I broke no glasses. My only error in the dining room was clanging an empty plate against an empty glass. It rang like a gong. Benjamin looked sad. "Not good," he said.

I believe I actually cheered up the gathering. The tiny restaurant was jam-packed and set-up family style, which meant somebody had to shimmy down impossibly narrow passageways balancing plates of food or glasses of wine. The guests seemed particularly happy to see the oldest, fattest guy in the room spin and twirl.

I didn't get to eat much. I did get to taste the wines. Here's my recommendation, if you're thinking of investing in collectable vintages of Sassicaia: Go for the 1988. The '85 has evolved into a brooding monster, but it's nearing the end of its life.

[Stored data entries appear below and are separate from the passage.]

(* ===== verification/Restart.v ===== *)
(** * [examples/restart.rs]: starting and dropping nodes again and again

    The example starts a node and drops it, 131 times in all, and prints how many threads
    there are.  On [async-global-executor] nothing is left of a dropped node; on tokio two
    tasks are left of every one. *)

From S2P Require Import Prelude Libp2p Duration PeerInfo Executor AddressHandler Channel Peers.
From S2P Require Import PeersReach Ipld Db Behaviour Network NetworkService NetToy Config.
From S2P Require Import NetworkNew Ipfs DbSpec Lifecycle Text.

Open Scope Z_scope.

Section restart.
Context `{L : Libp2p, I : Ipld, B : !BlockStore, H : !StoreHost, N : !Protocols,
          CE : !Channels Event, CG : !Channels GossipEvent, CS : !Channels SyncEvent,
          CL : !Channels ListenerEvent, W : !SwarmOps, CC : !Bounded NetworkCommand,
          S : !Setup, T : !Transports, FT : Features, RT : Runtime}.
Implicit Types (h : Host).

(** [let ipfs = Ipfs::<DefaultParams>::new(config).await?; drop(ipfs);]. *)
Definition start_and_drop (config : IpfsConfig) h : outcome (result () StartError * Host) :=
  '(r, h) ← Ipfs_new config h;
  match r with
  | Err e => Done (Err e, h)
  | Ok st => Done (Ok (), set_host (h_fs h) (lf_rt (drop_node (st_life st))) h)
  end.

(** Three nodes, then [for _ in 0..128]; each configuration is a fresh [Config::default()]. *)
Fixpoint restart_main (configs : list IpfsConfig) h : outcome (result () StartError * Host) :=
  match configs with
  | [] => Done (Ok (), h)
  | config :: configs =>
      '(r, h) ← start_and_drop config h;
      match r with
      | Err e => Done (Err e, h)
      | Ok _ => restart_main configs h
      end
  end.

(** [threads]: the second word of the line of [/proc/self/status] that starts with
    "Threads:"; panics when there is none, or no number. *)
Fixpoint threads (parse_u64 : string → option Z) (lines : list string) : outcome Z :=
  match lines with
  | [] => Panicked
  | line :: lines =>
      if String.prefix "Threads:" line then
        match split_whitespace line with
        | _ :: n :: _ => unwrap (parse_u64 n)
        | _ => Panicked
        end
      else threads parse_u64 lines
  end.

(** What is left of a node that was dropped at once. *)
Definition leftovers (config : IpfsConfig) (st : Started) : list task :=
  if feature_async_global then []
  else lf_swarm_task (st_life st) ::
       (if bool_decide (is_Some (nc_bitswap (cfg_network config))) then [lf_gc_task (st_life st)]
        else []).

Lemma dropped_tasks config h st h' u :
  Ipfs_new config h = Done (Ok st, h') →
  running (lf_rt (drop_node (st_life st))) u = true ↔
  u ∈ leftovers config st ∨ running (h_rt h) u = true.
Proof.
  intros E. apply Ipfs_new_Ok in E as (Hi & Hc & Hb & Hs & Hr & _ & _ & _ & [Hf1 Hf2] & _).
  assert (0 < lf_clones (st_life st))%nat as Hpos by (rewrite Hc; lia).
  destruct (drop_node_inv _ Hi Hpos) as (Hi' & Hz & Hst & Hgt & Hbs & Hrun).
  pose proof (li_distinct _ Hi) as Hd.
  pose proof (li_gc_running _ Hi') as Hgr.
  rewrite (bool_decide_ext _ _ (storage_refs_spec _)), Hz, Hst, Hgt, Hbs, Hb, Hrun, Hs, Hc in Hgr.
  rewrite Hs, Hc in Hrun. cbn in Hrun, Hgr.
  unfold leftovers. set (bw := bool_decide (is_Some _)) in *.
  destruct (decide (u = lf_swarm_task (st_life st))) as [->|Hu1].
  { rewrite Hrun, Hf1. destruct feature_async_global; cbn; set_solver. }
  destruct (decide (u = lf_gc_task (st_life st))) as [->|Hu2].
  { rewrite Hgr, Hf2. destruct feature_async_global, bw; cbn; set_solver. }
  rewrite drop_node_others, Hr by done. destruct feature_async_global, bw; cbn; set_solver.
Qed.
End restart.

(** How many tasks a dropped node leaves behind. *)
Definition leftover_count `{L : Libp2p, I : Ipld, B : !BlockStore, N : !Protocols, S : !Setup,
    FT : Features} (config : IpfsConfig) : nat :=
  if feature_async_global then 0
  else if bool_decide (is_Some (nc_bitswap (cfg_network config))) then 2 else 1.

(** Starting and dropping nodes one after the other.  On [async-global-executor] exactly
    the tasks run afterwards that ran before; on tokio every dropped node leaves its swarm
    task running and, if bitswap is configured as it is by default, its collector, so that
    the 131 nodes of the example leave 262 tasks, unless the swarm tasks end by
    themselves. *)
Theorem restart_tasks `{L : Libp2p, I : Ipld, B : !BlockStore, H : !StoreHost, N : !Protocols,
    CE : !Channels Event, CG : !Channels GossipEvent, CS : !Channels SyncEvent,
    CL : !Channels ListenerEvent, W : !SwarmOps, CC : !Bounded NetworkCommand,
    S : !Setup, T : !Transports, FT : Features, RT : Runtime} configs h h' :
  restart_main configs h = Done (Ok (), h') →
  ∃ ts, NoDup ts ∧ length ts = list_sum (leftover_count <$> configs) ∧
    (∀ u, u ∈ ts → running (h_rt h) u = false) ∧
    ∀ u, running (h_rt h') u = true ↔ u ∈ ts ∨ running (h_rt h) u = true.
Proof.
  revert h. induction configs as [|config configs IH]; intros h; cbn.
  { intros [= <-]. exists []. split_and!; [constructor|done|by intros u ?%not_elem_of_nil|].
    intros u. rewrite elem_of_nil. naive_solver. }
  unfold start_and_drop. destruct (Ipfs_new config h) as [[[st|e] h1]|] eqn:E; cbn; [|done..].
  intros (ts & Hnd & Hlen & Hnew & Hrun)%IH. cbn in Hnew, Hrun.
  pose proof (λ u, dropped_tasks config h st h1 u E) as Hdrop.
  apply Ipfs_new_Ok in E as (Hi & _ & _ & _ & _ & _ & _ & _ & [Hf1 Hf2] & _).
  exists (leftovers config st ++ ts). split_and!.
  - apply NoDup_app. split_and!; [|intros u Hu Hin|done].
    + pose proof (li_distinct _ Hi). unfold leftovers. destruct feature_async_global; [constructor|].
      case_bool_decide; repeat constructor; set_solver.
    + apply Hnew, not_true_iff_false in Hin. apply Hin, Hdrop. by left.
  - rewrite length_app, Hlen. f_equal. unfold leftovers, leftover_count.
    destruct feature_async_global; [done|]. by case_bool_decide.
  - intros u [Hu|Hu]%elem_of_app.
    + unfold leftovers in Hu. destruct feature_async_global; [by apply not_elem_of_nil in Hu|].
      apply elem_of_cons in Hu as [->|Hu]; [done|].
      case_bool_decide; [by apply list_elem_of_singleton in Hu as ->|by apply not_elem_of_nil in Hu].
    + apply Hnew, not_true_iff_false in Hu. apply not_true_is_false. intros Hx. apply Hu, Hdrop. by right.
  - intros u. rewrite Hrun, Hdrop, elem_of_app. tauto.
Qed.

Example threads_line :
  threads (λ s, if String.eqb s "12" then Some 12 else None)
    ["Name: restart"; "Threads: 12"; "SigQ: 0/1"] = Done 12.
Proof. reflexivity. Qed.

The '88 still has plenty of that wonderful acidity that separates great Italian red wines from most others in the world.

I also want to thank a few of my fellow servers.

Maura, for occasionally wiping my brow with a clean cloth. (In case you were a guest, she did not use that same cloth to polish the silver between courses.)

Liz, for providing me with a fascinating insight into the habits of restaurant customers. I asked her whether it was easier to bring food to tables or to take empty plates away, and she replied, "The customers are more willing to help when you're giving them food than when you're taking away. When they're done, they're back into their conversations, and they don't notice that you're there."